多くの Palm OS アプリケーションには、対応するデスクトップ用ソフトウェアがあります。ハンドヘルドのアプリケーションとデスクトップのアプリケーションでデータを共有するためには、「コンジット」を作成しなければなりません。コンジットは HotSync ボタンを押した時に動作する HotSync(R) 機能のプラグインで、デスクトップのアプリケーションとハンドヘルドのアプリケーション間でデータを同期します。コンジットを作成するためには、Conduit SDK が必要です。Conduit SDK には別のドキュメントがあります。

 

インプットメソッド

ほとんどの Palm ハンドヘルドユーザーはキーボードとマウスを持っていません。ユーザーはハンドヘルドへのデータ入力にペンを使用します。文字の入力にはインプットエリアを使用するか、またはハンドヘルドが提供するキーボードダイアログを使用することができます。

Graffiti(R) や Graffiti 2、あるいはキーボードダイアログはデータ入力の便利な方法ではありますが、キーボードやマウスを備えたフルサイズのデスクトップコンピュータを使うことに比べれば便利とは言えません。そのため、ハンドヘルド自体で大量のデータ入力をさせるべきではありません。

多くのPalmハンドヘルドは別売の外付けキーボードをサポートしています。しかし、ユーザーが外付けキーボードを持つことに依存してはなりません。

 

電源

Palm ハンドヘルドはバッテリ駆動です。ですから、デスクトップ PC 並みの処理能力を持っているわけではありません。ハンドヘルドは、デスクトップアプリケーションの可搬ビューワとしての位置付けを意図しています。

もしあなたのアプリケーションが計算量的に強烈なタスクを実行する必要があるのなら、ハンドヘルドアプリケーションのタスクとしてではなく、デスクトップアプリケーションのタスクとして実装すべきです。

 

メモリ

Palm ハンドヘルドには、限られた量のヒープとストレージしかありません。バージョンによって異なりますが、利用できるダイナミックメモリとストレージは 512KB 〜 8MB程度です。ハンドヘルドはディスクドライブや PCMCIA をサポートしません。

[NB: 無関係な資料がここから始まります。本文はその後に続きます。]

(* ===== verification/Stacks.v ===== *)
(** * Stacks and their directories (src/internal/stack/stack.go, workspace.go)

    A stack is a directory and a record of the database.  The stack service
    keeps the two together, the environment service checks names and values,
    and the workspace service does the work of both under the lock. *)
From S2P Require Import Prelude GoStrings Environment Filesystem Coordinator Locking OnDemandPolicy Alerts Database OperationStore.

Module Stacks.
Import Data Database.

(** ** The services' surroundings *)

(** compose.Request, with the arguments of [filepath.Join] for its directory. *)
Record Request := mkRequest {
  StackDir : string * string;
  ProjectName : string;
  Environment_ : gmap string string;
}.
Record Env := mkEnv {
  store : DB;
  files : FS;
  coordinator : Coordinator.Coordinator;
  downs : list Request;                    (* the requests to StackShutdown.Down *)
}.
#[export] Program Instance env_store : Lens Env DB := {|
  view := store; put db e := mkEnv db (files e) (coordinator e) (downs e) |}.
Next Obligation. done. Qed.
Next Obligation. by intros []. Qed.
Next Obligation. done. Qed.
#[export] Program Instance env_files : Lens Env FS := {|
  view := files; put fs e := mkEnv (store e) fs (coordinator e) (downs e) |}.
Next Obligation. done. Qed.
Next Obligation. by intros []. Qed.
Next Obligation. done. Qed.
#[export] Program Instance env_coordinator : Lens Env Coordinator.Coordinator := {|
  view := coordinator; put c e := mkEnv (store e) (files e) c (downs e) |}.
Next Obligation. done. Qed.
Next Obligation. by intros []. Qed.
Next Obligation. done. Qed.

(** The runtime that takes a stack down; it answers as it likes. *)
Class StackShutdown := down : Request → nat → option error.

Section services.
Context `{W : World} `{L : Links} `{U : Umask} `{H : FileHash} (limits : Filesystem.Limits).
(** The fields of the workspace service: the runtime, if there is one, and the
    root directory. *)
Context (runtime : option StackShutdown) (root : string).
Notation IO := (M Env).
Definition ignore (m : IO unit) : IO unit := catch m (λ _, mret tt).

(** ** StackService *)
Definition newStack (name : string) : IO Stack :=
  t ← now;
  id ← rand_text;
  suffix ← rand_text;
  mret (mkStack ("stk_" +:+ id) name ("porty-" +:+ name +:+ "-" +:+ suffix) None t t)%string.
Fixpoint register (directories : list string) : IO unit :=
  match directories with
  | [] => mret tt
  | directory :: rest =>
    found ← attempt (zoom (OperationStore.ByDirectory directory));
    _ ← match found with
        | Ok _ => mret tt
        | Err _ => stack ← newStack directory; zoom (OperationStore.Create stack)
        end;
    register rest
  end.
Definition Discover : IO (list Stack) :=
  directories ← zoom Filesystem.Discover;
  _ ← register directories;
  zoom OperationStore.Active.
Definition Create (name : string) : IO Stack :=
  _ ← zoom (Filesystem.CreateStack name);
  stack ← newStack name;
  _ ← catch (zoom (OperationStore.Create stack)) (λ e, _ ← ignore (zoom (Filesystem.RemoveStack name)); fail e);
  mret stack.
Definition Delete (stack : Stack) : IO unit :=
  _ ← catch (zoom (Filesystem.RemoveStack (DirectoryName stack)))
        (λ e, if Is e Stack_ErrNotFound then mret tt else fail e);
  t ← now;
  zoom (OperationStore.Archive (StkID stack) t).
Definition Rename (stack : Stack) (name : string) : IO Stack :=
  _ ← zoom (Filesystem.RenameStack (DirectoryName stack) name);
  t ← now;
  _ ← catch (zoom (OperationStore.Rename (StkID stack) name t))
        (λ e, _ ← ignore (zoom (Filesystem.RenameStack name (DirectoryName stack))); fail e);
  mret (mkStack (StkID stack) name (ComposeProjectName stack) (ArchivedAt stack) (CreatedAt stack) t).
Definition Purge (id : string) : IO unit := zoom (OperationStore.Purge id).

(** ** EnvironmentService *)
Definition invalid (key value : string) : bool :=
  negb (Environment.environmentKey key) || ContainsByte value (ascii_of_nat 0).
Definition Set_ (id key value : string) : IO unit :=
  _ ← guard_not (invalid key value) Stack_ErrInvalidEnvironment;
  zoom (OperationStore.SetEnvironment id key value).
Definition SetWithSecret (id key value : string) (secret : bool) : IO unit :=
  _ ← guard_not (invalid key value) Stack_ErrInvalidEnvironment;
  zoom (OperationStore.SetEnvironmentWithSecret id key value secret).
Definition DeleteKey (id key : string) : IO unit :=
  _ ← guard_not (negb (Environment.environmentKey key)) Stack_ErrInvalidEnvironment;
  zoom (OperationStore.DeleteEnvironment id key).
Definition Keys (id : string) : IO (list string) :=
  values ← zoom (OperationStore.Environment id);
  mret (SortStrings (map_to_list values).*1).
Definition Value (id key : string) : IO (string * bool) :=
  _ ← guard_not (negb (Environment.environmentKey key)) Stack_ErrInvalidEnvironment;
  zoom (OperationStore.EnvironmentValue id key).
Definition Values (id : string) : IO (gmap string string) := zoom (OperationStore.Environment id).

(** ** WorkspaceService *)
Definition ByID (id : string) : IO Stack := zoom (OperationStore.ByID id).
Definition ListStacks : IO (list Stack) := Discover.
Definition CreateStack (name : string) : IO Stack := Locking.locked true "" (Create name).
Definition RenameStack (id name : string) : IO Stack := Locking.locked false id (stack ← ByID id; Rename stack name).
Definition Down (r : StackShutdown) (request : Request) : IO unit := λ e n,
  (match down request n with None => Ok tt | Some x => Err x end,
   (mkEnv (store e) (files e) (coordinator e) (downs e ++ [request]), S n)).
Definition DeleteStack (id : string) : IO unit :=
  Locking.locked false id (
    stack ← ByID id;
    _ ← match runtime with
        | Some r =>
          values ← Values id;
          Down r (mkRequest (root, DirectoryName stack) (ComposeProjectName stack) values)
        | None => mret tt
        end;
    Delete stack).
Definition PurgeStack (id : string) : IO unit := Locking.locked false id (Purge id).
(** Reading takes no lock. *)
Definition Tree (id : string) : IO (list Filesystem.FileEntry) :=
  stack ← ByID id; zoom (Filesystem.Tree limits (DirectoryName stack)).
Definition ReadFile (id p : string) : IO Filesystem.FileContent :=
  stack ← ByID id; zoom (Filesystem.Read limits (DirectoryName stack) p).
Definition WriteFile (id p contents expected : string) : IO Filesystem.FileContent :=
  Locking.locked false id (stack ← ByID id; zoom (Filesystem.Write limits (DirectoryName stack) p contents expected)).
Definition CreateFile (id p contents : string) : IO Filesystem.FileContent :=
  Locking.locked false id (stack ← ByID id; zoom (Filesystem.CreateFile limits (DirectoryName stack) p contents)).
Definition CreateDirectory (id p : string) : IO unit :=
  Locking.locked false id (stack ← ByID id; zoom (Filesystem.CreateDirectory (DirectoryName stack) p)).
Definition MoveFile (id from to : string) : IO unit :=
  Locking.locked false id (stack ← ByID id; zoom (Filesystem.Move (DirectoryName stack) from to)).
Definition RemoveFile (id p : string) : IO unit :=
  Locking.locked false id (stack ← ByID id; zoom (Filesystem.RemoveEntry (DirectoryName stack) p)).
Definition EnvironmentKeys (id : string) : IO (list string) := Keys id.
Definition EnvironmentValue (id key : string) : IO (string * bool) := Value id key.
Definition SetEnvironmentWithSecret (id key value : string) (secret : bool) : IO unit :=
  Locking.locked false id (SetWithSecret id key value secret).
Definition SetEnvironment (id key value : string) : IO unit := Locking.locked false id (Set_ id key value).
Definition DeleteEnvironment (id key : string) : IO unit := Locking.locked false id (DeleteKey id key).
End services.
End Stacks.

限られたスペースと処理能力のため、最適化が非常に重要になります。可能な限りアプリケーションを速く効率的にするために、ヒープの使用量を第一に、次に速度を、最後にコードサイズを最適化します。

 

ファイルシステム

ストレージに制限があるためと、デスクトップコンピュータとの同期を効率的にするため、Palm OS は伝統的なファイルシステムを採用していません。データはデータベース毎にレコードと呼ばれるメモリチャンクに格納されます。ここでいうデータベースとはファイルのようなものですが、違うのはデータが連続した領域に格納されるのではなく、複数のレコードに分割されることです。領域を節約するために、RAM 上に作成してからストレージに書き出すのではなく、メモリ上で直接データベースを操作します。

 

下位互換性

異なるバージョンの Palm ハンドヘルドがあり、それぞれが異なるバージョンの PalmOS で動作しています。ユーザーはデスクトップコンピュータの OS でするほどすぐにはPalm OS のバージョンを上げようとはしません。OS のアップデートは古いバージョンのOS との下位互換性を簡単に維持できるようにデザインされます。そのため、同じアプリケーションを多くのユーザーが使用できるのです。詳細については、「1-4 アプリケーションを様々なデバイスで動作させるには」を参照して下さい。